It remains unclear whether the absence of these works had anything to do with the concept of the exhibition, or whether they simply could not be procured. Works for sales exhibitions were difficult to obtain on loan, and the years following the Second World War were a time of shortages. Altogether, more works from the Classical Moderns were exhibited than from contemporary artists, and an expressive-representation style prevailed among the paintings. This slant was in keeping with the general preference of the postwar period, however, which had little interest in nonrepresentational painting. In terms of content, few artists addressed National Socialism or the years of the Second World War. Central works on the First World War were however included, such as, for instance, Otto Dix's triptych Der Krieg (The War) (1929–1932), Hans Grundig's Abschied (Farewell) (1936) and Lea Grundig's Abschied (Farewell) (1937).[37]
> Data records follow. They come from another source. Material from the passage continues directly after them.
(* ===== verification/Resolve.v ===== *)
(** * Option resolution and the request pipeline ([execute_request] of
    [tls_client/_core.py])

    How the per-request overrides and the session's snapshot become the
    [resolved] dict, the normalisation and the ABI gates, and the two entry
    points [Session.execute_request] and [AsyncSession._execute_async] up to the
    [RequestOptions] handed to the engine. *)
From S2P Require Import Prelude PyVal Cffi Marshal SessionStore Headers Context.

Module Resolve.
Import SessionStore Headers Marshal.

(** [_INT_REQUEST_KEYS] and [_TRISTATE_REQUEST_KEYS]. *)
Definition int_request_keys : list string :=
  ["timeout_seconds"; "timeout_milliseconds"; "max_idle_connections";
   "max_idle_connections_per_host"; "max_connections_per_host"; "max_response_header_bytes";
   "write_buffer_size"; "read_buffer_size"; "idle_conn_timeout_seconds";
   "tcp_ttl"; "tcp_window_size"; "tcp_window_scale";
   "tcp_mss"; "disable_session_tickets"; "h2_max_data_frame_size";
   "preface_ping_idle_ms"; "cookie_crumb"; "extension_permute_mode";
   "extension_permute_prefix"; "h2_disable_priority_frames"; "header_order_by_dest";
   "tcp_dont_fragment"; "tcp_tos"; "tcp_no_delay";
   "tcp_window_clamp"].

Definition tristate_request_keys : list string :=
  ["tcp_dont_fragment"; "tcp_tos"; "tcp_no_delay"].

(** One iteration of [_normalize_int_fields]. *)
Definition normalize_key (r : gmap string pyval) (key : string) : gmap string pyval :=
  match rget_opt r key with
  | PNone => <[key := PInt (if bool_decide (key ∈ tristate_request_keys) then -1 else 0)]> r
  | PBool b => <[key := PInt (Z.b2z b)]> r
  | _ => r
  end.

(** [_normalize_int_fields]. *)
Definition _normalize_int_fields (r : gmap string pyval) : gmap string pyval :=
  foldl normalize_key r int_request_keys.

(** [SYNC_REQUEST_DEFAULT_KEYS] and [ASYNC_REQUEST_DEFAULT_KEYS]. *)
Definition SYNC_REQUEST_DEFAULT_KEYS : list string :=
  ["proxy"; "pseudo_header_order"; "h3_pseudo_header_order";
   "default_headers"; "connect_headers"; "certificate_pinning_hosts";
   "client_certificates"; "custom_tls_client"; "client_identifier";
   "server_name_overwrite"; "local_address"; "insecure_skip_verify";
   "force_http1"; "with_random_tls_extension_order"; "with_protocol_racing";
   "max_idle_connections"; "max_idle_connections_per_host"; "max_connections_per_host";
   "max_response_header_bytes"; "write_buffer_size"; "read_buffer_size";
   "idle_conn_timeout_seconds"; "disable_keep_alives"; "disable_compression";
   "disable_http3"; "disable_ipv4"; "disable_ipv6";
   "follow_redirects"; "without_cookie_jar"; "allow_empty_cookies";
   "with_default_bad_pin_handler"; "timeout_seconds"; "timeout_milliseconds";
   "tcp_ttl"; "tcp_window_size"; "tcp_window_scale";
   "tcp_mss"; "catch_panics"; "with_debug";
   "request_host_override"; "request_cookies"; "disable_session_tickets";
   "tls_keylog_path"; "root_ca_pem"; "h2_max_data_frame_size";
   "preface_ping_idle_ms"; "hpack_indexing_policy"; "cookie_crumb";
   "extension_permute_mode"; "extension_permute_prefix"; "h2_disable_priority_frames";
   "header_order_by_dest"; "header_order_dest"; "tcp_dont_fragment";
   "tcp_tos"; "tcp_no_delay"; "tcp_window_clamp";
   "tcp_ip_id_mode"].

Definition ASYNC_REQUEST_DEFAULT_KEYS : list string :=
  ["proxy"; "client_identifier"; "server_name_overwrite";
   "local_address"; "insecure_skip_verify"; "force_http1";
   "with_random_tls_extension_order"; "with_protocol_racing"; "max_idle_connections";
   "max_idle_connections_per_host"; "max_connections_per_host"; "max_response_header_bytes";
   "write_buffer_size"; "read_buffer_size"; "idle_conn_timeout_seconds";
   "disable_keep_alives"; "disable_compression"; "disable_http3";
   "disable_ipv4"; "disable_ipv6"; "tcp_ttl";
   "tcp_window_size"; "tcp_window_scale"; "tcp_mss";
   "follow_redirects"; "without_cookie_jar"; "allow_empty_cookies";
   "with_default_bad_pin_handler"; "timeout_seconds"; "timeout_milliseconds";
   "pseudo_header_order"; "h3_pseudo_header_order"; "default_headers";
   "connect_headers"; "certificate_pinning_hosts"; "client_certificates";
   "custom_tls_client"; "request_host_override"; "request_cookies";
   "catch_panics"; "with_debug"; "disable_session_tickets";
   "tls_keylog_path"; "root_ca_pem"; "h2_max_data_frame_size";
   "preface_ping_idle_ms"; "hpack_indexing_policy"; "cookie_crumb";
   "extension_permute_mode"; "extension_permute_prefix"; "h2_disable_priority_frames";
   "header_order_by_dest"; "header_order_dest"; "tcp_dont_fragment";
   "tcp_tos"; "tcp_no_delay"; "tcp_window_clamp";
   "tcp_ip_id_mode"].

(** [_ABI3_REQUEST_FIELDS]. *)
Definition _ABI3_REQUEST_FIELDS : dict pyval :=
  [("extension_permute_mode", PInt 0); ("extension_permute_prefix", PInt 0);
   ("h2_disable_priority_frames", PInt 0); ("header_order_by_dest", PInt 0);
   ("header_order_dest", PStr EmptyString); ("tcp_dont_fragment", PInt (-1));
   ("tcp_tos", PInt (-1)); ("tcp_no_delay", PInt (-1)); ("tcp_window_clamp", PInt 0);
   ("tcp_ip_id_mode", PStr EmptyString)].

(** The fields a request sets to something else than their sentinel. *)
Definition abi3_requested (r : gmap string pyval) : list string :=
  dkeys (filter (fun kv => negb (is_none (rget_opt r kv.1)) && negb (py_eqb (rget_opt r kv.1) kv.2))
           _ABI3_REQUEST_FIELDS).

(** [_degrade_abi3_fields]: the new dict and the returned flag (the one-time
    warning is not represented). *)
Definition _degrade_abi3_fields (abi_version : Z) (r : gmap string pyval) : gmap string pyval * bool :=
  if (3 <=? abi_version)%Z then (r, false)
  else match abi3_requested r with
       | [] => (r, false)
       | _ => (foldl (fun r kv => <[kv.1 := kv.2]> r) r _ABI3_REQUEST_FIELDS, true)
       end.

(** The ABI 2 gate of both entry points. *)
Definition abi2_gate (abi_version : Z) (r : gmap string pyval) : res unit :=
  if truthy (rget_opt r "disable_session_tickets") || truthy (rget_opt r "tls_keylog_path")
     || truthy (rget_opt r "root_ca_pem")
  then require_abi2 abi_version else Ok tt.

(** ** The [Request] object: its fields, in three stretches of the declaration *)
Definition request_fields_basic : list string :=
  ["method"; "url"; "headers"; "header_order"; "body"; "client_identifier"; "timeout";
   "timeout_milliseconds"; "follow_redirects"; "verify"; "force_http1";
   "random_tls_extension_order"; "with_protocol_racing"; "server_name_overwrite";
   "request_host_override"; "proxy"; "local_address"; "pseudo_header_order";
   "h3_pseudo_header_order"].

Definition request_fields_pool : list string :=
  ["max_idle_connections"; "max_idle_connections_per_host"; "max_connections_per_host";
   "disable_keep_alives"; "disable_compression"; "idle_conn_timeout_seconds";
   "max_response_header_bytes"; "write_buffer_size"; "read_buffer_size"; "allow_empty_cookies";
   "without_cookie_jar"; "disable_http3"; "disable_ipv4"; "disable_ipv6"; "tcp_ttl";
   "tcp_window_size"; "tcp_window_scale"; "tcp_mss"; "catch_panics"; "with_debug"].

Definition request_fields_tls : list string :=
  ["default_headers"; "connect_headers"; "certificate_pinning_hosts";
   "with_default_bad_pin_handler"; "request_cookies"; "custom_tls_client";
   "client_certificates"; "disable_session_tickets"; "tls_keylog_path"; "root_ca_pem";
   "h2_max_data_frame_size"; "preface_ping_idle_ms"; "hpack_indexing_policy"; "cookie_crumb";
   "extension_permute_mode"; "extension_permute_prefix"; "h2_disable_priority_frames";
   "header_order_by_dest"; "header_order_dest"; "tcp_dont_fragment"; "tcp_tos"; "tcp_no_delay";
   "tcp_window_clamp"; "tcp_ip_id_mode"].

Definition request_fields : list string :=
  request_fields_basic ++ request_fields_pool ++ request_fields_tls.

(** ** [Session.execute_request] *)

(** The keyword parameters of [execute_request], all defaulting to [None]. *)
Definition execute_request_params : list string :=
  ["headers"; "header_order"; "body";
   "client_identifier"; "timeout"; "timeout_milliseconds";
   "follow_redirects"; "verify"; "force_http1";
   "random_tls_extension_order"; "with_protocol_racing"; "server_name_overwrite";
   "request_host_override"; "proxy"; "local_address";
   "pseudo_header_order"; "h3_pseudo_header_order"; "default_headers";
   "connect_headers"; "certificate_pinning_hosts"; "with_default_bad_pin_handler";
   "request_cookies"; "client_certificates"; "custom_tls_client";
   "max_idle_connections"; "max_idle_connections_per_host"; "max_connections_per_host";
   "disable_keep_alives"; "disable_compression"; "idle_conn_timeout_seconds";
   "max_response_header_bytes"; "write_buffer_size"; "read_buffer_size";
   "allow_empty_cookies"; "without_cookie_jar"; "disable_http3";
   "disable_ipv4"; "disable_ipv6"; "tcp_ttl";
   "tcp_window_size"; "tcp_window_scale"; "tcp_mss";
   "catch_panics"; "with_debug"; "disable_session_tickets";
   "tls_keylog_path"; "root_ca_pem"; "h2_max_data_frame_size";
   "preface_ping_idle_ms"; "hpack_indexing_policy"; "cookie_crumb";
   "extension_permute_mode"; "extension_permute_prefix"; "h2_disable_priority_frames";
   "header_order_by_dest"; "header_order_dest"; "tcp_dont_fragment";
   "tcp_tos"; "tcp_no_delay"; "tcp_window_clamp";
   "tcp_ip_id_mode"].

(** The closure [_val] of the sync path. *)
Definition val_sync (effective_proxy : pyval) (defaults : dict pyval)
    (name : string) (override : pyval) (as_bool : bool) : pyval :=
  let v := if bool_decide (name = "proxy") then effective_proxy
           else if negb (is_none override) then override
           else opt_val (dget name defaults) in
  if as_bool then flag (truthy v) else v.

(** [resolved]: key, overriding parameter, rendered as a flag. *)
Definition sync_table : dict (string * bool) :=
  [("client_identifier", ("client_identifier", false)); ("proxy", ("proxy", false));
   ("server_name_overwrite", ("server_name_overwrite", false)); ("request_host_override", ("request_host_override", false));
   ("local_address", ("local_address", false)); ("pseudo_header_order", ("pseudo_header_order", false));
   ("h3_pseudo_header_order", ("h3_pseudo_header_order", false)); ("default_headers", ("default_headers", false));
   ("connect_headers", ("connect_headers", false)); ("certificate_pinning_hosts", ("certificate_pinning_hosts", false));
   ("request_cookies", ("request_cookies", false)); ("client_certificates", ("client_certificates", false));
   ("custom_tls_client", ("custom_tls_client", false)); ("timeout_seconds", ("timeout", false));
   ("timeout_milliseconds", ("timeout_milliseconds", false)); ("follow_redirects", ("follow_redirects", true));
   ("force_http1", ("force_http1", true)); ("with_random_tls_extension_order", ("random_tls_extension_order", true));
   ("with_protocol_racing", ("with_protocol_racing", true)); ("max_idle_connections", ("max_idle_connections", false));
   ("max_idle_connections_per_host", ("max_idle_connections_per_host", false)); ("max_connections_per_host", ("max_connections_per_host", false));
   ("max_response_header_bytes", ("max_response_header_bytes", false)); ("write_buffer_size", ("write_buffer_size", false));
   ("read_buffer_size", ("read_buffer_size", false)); ("idle_conn_timeout_seconds", ("idle_conn_timeout_seconds", false));
   ("disable_keep_alives", ("disable_keep_alives", true)); ("disable_compression", ("disable_compression", true));
   ("disable_http3", ("disable_http3", true)); ("disable_ipv4", ("disable_ipv4", true));
   ("disable_ipv6", ("disable_ipv6", true)); ("without_cookie_jar", ("without_cookie_jar", true));
   ("allow_empty_cookies", ("allow_empty_cookies", true)); ("with_default_bad_pin_handler", ("with_default_bad_pin_handler", true));
   ("catch_panics", ("catch_panics", true)); ("with_debug", ("with_debug", true));
   ("disable_session_tickets", ("disable_session_tickets", true)); ("tls_keylog_path", ("tls_keylog_path", false));
   ("root_ca_pem", ("root_ca_pem", false)); ("h2_max_data_frame_size", ("h2_max_data_frame_size", false));
   ("preface_ping_idle_ms", ("preface_ping_idle_ms", false)); ("hpack_indexing_policy", ("hpack_indexing_policy", false));
   ("cookie_crumb", ("cookie_crumb", true)); ("tcp_ttl", ("tcp_ttl", false));
   ("tcp_window_size", ("tcp_window_size", false)); ("tcp_window_scale", ("tcp_window_scale", false));
   ("tcp_mss", ("tcp_mss", false)); ("extension_permute_mode", ("extension_permute_mode", false));
   ("extension_permute_prefix", ("extension_permute_prefix", false)); ("h2_disable_priority_frames", ("h2_disable_priority_frames", true));
   ("header_order_by_dest", ("header_order_by_dest", true)); ("header_order_dest", ("header_order_dest", false));
   ("tcp_dont_fragment", ("tcp_dont_fragment", false)); ("tcp_tos", ("tcp_tos", false));
   ("tcp_no_delay", ("tcp_no_delay", false)); ("tcp_window_clamp", ("tcp_window_clamp", false));
   ("tcp_ip_id_mode", ("tcp_ip_id_mode", false))].

Definition resolved_sync (effective_proxy : pyval) (defaults : dict pyval)
    (args : gmap string pyval) : gmap string pyval :=
  let r := list_to_map
    ((fun e : string * (string * bool) =>
        (e.1, val_sync effective_proxy defaults e.1 (rget_opt args e.2.1) e.2.2)) <$> sync_table) in
  let verify := rget_opt args "verify" in
  <["insecure_skip_verify" :=
      if negb (is_none verify) then flag (negb (truthy verify))
      else val_sync effective_proxy defaults "insecure_skip_verify" PNone true]> r.

(** Per-request identifier override: pair the request with that profile's default
    headers unless the caller manages them. *)
Definition pair_headers (customized : bool) (explicit_headers session_identifier : pyval)
    (r : gmap string pyval) : gmap string pyval :=
  if is_none explicit_headers && negb customized &&
     negb (py_eqb (rget_opt r "client_identifier") session_identifier)
  then <["default_headers" := DEFAULT_HEADERS_get (rget_opt r "client_identifier")]> r
  else r.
While the Dresden exhibition presented a selection of all-German artists, documenta identified itself with the Western international scene, so that the catalogue lists 670 works by 148 artists from seven different nations (Germany, France, Italy, Switzerland, Great Britain, USA, and the Netherlands). The catalogue notes that the artists were classified not according to country of birth, however, but “according to their degree of impact on their native or host countries following their political emigration from Russia or Germany”.[38] Today's customary classification according to countries of birth would have put altogether sixteen countries on the list, including Greece, Austria, Portugal, Russia, Spain, Tunisia, Hungary, Denmark, and Belgium.[39] Focussing on the places of work thus generated a list of the major Western nations, while a list with places of birth would have also included Eastern countries like Russia, Spain, and Portugal, the latter two still dictatorial nations in the 1950s. The arbitrariness of this approach is shown by the example of Chagall, who was equally active at several places, namely Russia, Germany, and France, but who is listed under France. Another example, the German Joseph Albers worked for a long time at the Bauhaus before emigrating to the USA in 1933, and is listed as an artist of the United States. On the other hand, Paul Klee is Swiss, participated in Der Blaue Reiter exhibition, and worked at the Bauhaus. He too emigrated to Switzerland in 1933, but is listed as German. Especially interesting in the comparison with the Dresden exhibition is that the Russian-born artists Kandinsky, Gabo, and Jawlensky are also listed as German owing to their activity in Germany, although they were not exhibited in Dresden because of their origins, like many other Russian artists who, although active for many years in Germany, were also not exhibited.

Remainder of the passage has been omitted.